I just have a couple of suggestions:
First, I would recommend a thorough reading of the paper to correct small typos. For instance, in line 153 there is a cm2 where the 2 should be an exponent and in Eq. (A23), there is a "max" missing, I think. There are also some problems with the wording, e.g. in line 89 "gas bubble" should be "gas bubbles" and, in the same line "to the moment of formation" should be "at the moment of formation".
Second and more important, I believe that the title is misleading. I understand that laser ophtalmology is a major motivation for this study and it is true that the authors make some interesting comments on possible implications of their results for this kind of surgery. However, concrete applications are not directly discussed and highlighting the issue in the title does not seem befitting to me. Maybe simply "Optical breakdown on clusters of gas nanobubbles in water" would be more appropriate, although I would leave this decision to the authors.
Author Response
We are grateful to the referee for a careful reading of the manuscript and comments. The manuscript has been rewritten taking into account the comments made by the reviewer. The reviewer's comments are highlighted in italics. Below are our answers.
First, I would recommend a thorough reading of the paper to correct small typos. For instance, in line 153 there is a cm2 where the 2 should be an exponent and in Eq. (A23), there is a "max" missing, I think. There are also some problems with the wording, e.g. in line 89 "gas bubble" should be "gas bubbles" and, in the same line "to the moment of formation" should be "at the moment of formation".
Thank you for these remarks, all mistakes were fixed.

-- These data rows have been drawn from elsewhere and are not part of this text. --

(** X5. Without deadline probes, when Brave returns at least one admissible
    URL and the pages that pass the quality filter leave at most the
    acceptable shortage open (2 for [k <= 10], else 4), no other provider is
    consulted: the result is the first [k] passing Brave pages in the order
    scraped, with engine ["brave"] (["none"] when none passed). *)
Theorem brave_alone_suffices (w : World) (q : string) (k : Z) :
  let added :=
    snd (dedupe (urls_or_empty (search_urls w Brave q (with_buffer k))) ∅ []) in
  let pages :=
    imap (fun i u => snd (scrape_in_new_tab (open_tab w Brave) u i)) added in
  let good := List.filter is_valid_result pages in
  deadline_checked w = false ->
  1 <= k ->
  added <> [] ->
  k - len good <= (if k <=? 10 then 2 else 4) ->
  content_search w q k
  = inr {| query := q;
           engine := if 0 <? len good then "brave" else "none";
           results := take (Z.to_nat k) good |}.
Proof.
  cbv zeta. intros Hc Hk Hne Hshort.
  unfold content_search, cascade. cbv zeta.
  set (m := if (has_resource_monitor w && should_reduce_parallelism w)%bool
            then 5 else 11).
  assert (Hm : 0 < m) by (subst m; destruct (_ && _)%bool; lia).
  unfold brave_stage. cbv zeta.
  destruct (dedupe (urls_or_empty (search_urls w Brave q (with_buffer k))) ∅ [])
    as [seen added] eqn:Hd.
  cbn [snd] in *.
  destruct added as [|u0 rest] eqn:Hadded; [contradiction|].
  rewrite <- Hadded in *.
  set (good := List.filter is_valid_result
                 (imap (fun i u => snd (scrape_in_new_tab (open_tab w Brave) u i))
                    added)) in *.
  rewrite Hc.
  unfold scrape_and_filter.
  rewrite scrape_parallel_playwright_items by assumption. cbn [bind].
  rewrite Hc.
  cbn [valid_results polls seen_normalized engines_used scrape_log].
  rewrite evaluate_unchecked by (unfold len; cbn; lia).
  fold good. cbn [bind app].
  replace (Z.to_nat (k - len (@nil ScrapedContent))) with (Z.to_nat k)
    by (unfold len; cbn; lia).
  assert (Hlen : len (take (Z.to_nat k) good) = Z.min k (len good)).
  { unfold len. rewrite length_take. lia. }
  assert (Hbf : (len added =? 0) = false).
  { apply Z.eqb_neq. unfold len. rewrite Hadded. cbn. lia. }
  rewrite Hbf.
  rewrite fallback_stage_skipped
    by (cbn [valid_results set_engines]; rewrite Hlen;
        destruct (k <=? 10); lia).
  cbn [bind andb].
  rewrite fallback_stage_skipped
    by (cbn [valid_results set_engines]; rewrite Hlen;
        destruct (k <=? 10); lia).
  cbn [bind].
  rewrite fallback_stage_skipped
    by (cbn [valid_results set_engines]; rewrite Hlen;
        destruct (k <=? 10); lia).
  cbn [bind valid_results engines_used set_engines]. f_equal.
  rewrite Hlen.
  assert (Hpos : (0 <? Z.min k (len good)) = (0 <? len good)).
  { destruct (Z.ltb_spec 0 (len good)); [apply Z.ltb_lt | apply Z.ltb_ge]; lia. }
  rewrite Hpos. f_equal.
  - now destruct (0 <? len good).
  - apply slice_to_all. rewrite Hlen. lia.
Qed.

Lemma brave_alone_suffices_witness :
  content_search unhurried_world "rust ownership" 5
  = inr {| query := "rust ownership";
           engine :=
             if 0 <? len (List.filter is_valid_result
                            (imap (fun i u =>
                                     snd (scrape_in_new_tab
                                            (open_tab unhurried_world Brave) u i))
                               (snd (dedupe
                                       (urls_or_empty
                                          (search_urls unhurried_world Brave
                                             "rust ownership" (with_buffer 5)))
                                       ∅ []))))
             then "brave" else "none";
           results :=
             take (Z.to_nat 5)
               (List.filter is_valid_result
                  (imap (fun i u =>
                           snd (scrape_in_new_tab
                                  (open_tab unhurried_world Brave) u i))
                     (snd (dedupe
                             (urls_or_empty
                                (search_urls unhurried_world Brave
                                   "rust ownership" (with_buffer 5)))
                             ∅ [])))) |}.
Proof.
  apply (brave_alone_suffices unhurried_world "rust ownership" 5).
  - reflexivity.
  - lia.
  - vm_compute. discriminate.
  - vm_compute. discriminate.
Defined.

Example unhurried_world_run :
  match content_search unhurried_world "rust ownership" 5 with
  | inr r => engine r = "brave" /\ length (results r) = 3%nat
  | inl _ => False
  end.
Proof. vm_compute. split; reflexivity. Qed.

(** ** Waves *)

Lemma waves_concat (urls : list string) (m : nat) :
  (0 < m)%nat ->
  forall fuel s,
    (length urls - s <= fuel)%nat -> (s <= length urls)%nat ->
    concat (batch_urls_at urls m <$> range_from fuel s (length urls) m)
    = drop s urls.
Proof.
  intros Hm. induction fuel as [|fuel IH]; intros s Hfuel Hs.
  - cbn. rewrite drop_ge by lia. reflexivity.
  - cbn [range_from]. destruct (Nat.ltb_spec s (length urls)) as [Hlt | Hge].
    + rewrite fmap_cons. cbn [concat]. unfold batch_urls_at at 1, slice.
      destruct (Nat.le_gt_cases (s + m) (length urls)) as [Hin | Hout].
      * rewrite IH by lia. rewrite Nat.min_l by lia.
        replace (s + m - s)%nat with m by lia.
        rewrite <- (drop_drop urls m s). apply take_drop.
      * rewrite Nat.min_r by lia. rewrite take_ge by (rewrite length_drop; lia).
        destruct fuel; cbn [range_from fmap list_fmap concat].
        -- now rewrite app_nil_r.
        -- rewrite (proj2 (Nat.ltb_ge (s + m) (length urls))) by lia.
           cbn. now rewrite app_nil_r.
    + cbn. rewrite drop_ge by lia. reflexivity.
Qed.

Lemma waves_sizes (urls : list string) (m : nat) :
  (0 < m)%nat ->
  forall fuel s,
    Forall (fun b => (0 < length b <= m)%nat)
      (batch_urls_at urls m <$> range_from fuel s (length urls) m).
Proof.
  intros Hm. induction fuel as [|fuel IH]; intros s; [constructor|].
  cbn [range_from]. destruct (Nat.ltb_spec s (length urls)) as [Hlt | Hge];
    [|constructor].
  rewrite fmap_cons. constructor; [|apply IH].
  unfold batch_urls_at, slice. rewrite length_take, length_drop. lia.
Qed.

Second and more important, I believe that the title is misleading. I understand that laser ophtalmology is a major motivation for this study and it is true that the authors make some interesting comments on possible implications of their results for this kind of surgery. However, concrete applications are not directly discussed and highlighting the issue in the title does not seem befitting to me. Maybe simply "Optical breakdown on clusters of gas nanobubbles in water" would be more appropriate, although I would leave this decision to the authors.
We are grateful to the referee for this remark. Indeed, we do not discuss specific applications of our approach in ophthalmic surgery. However, optical breakdown in water, in our opinion, is not currently a hot research topic. Indeed, after issuing recent comprehensive review, written by Vanraes, P.; Bogaerts, A. Plasma physics of liquids—a focused review. Appl. Phys. Rev. 2018, 5, 031103, the articles on optical breakdown in liquids have practically ceased to appear in the literature. At the same time, articles on optical breakdown in the context of various applications are published very actively. Among these the articles on the applications of optical breakdown in ophthalmology. That is why we decided to leave ophthalmic applications in the title. Indeed, we do not really suggest the use of our technique in specific operations. This is our first article on this topic, and we are interested in the reaction of the medical community to our work.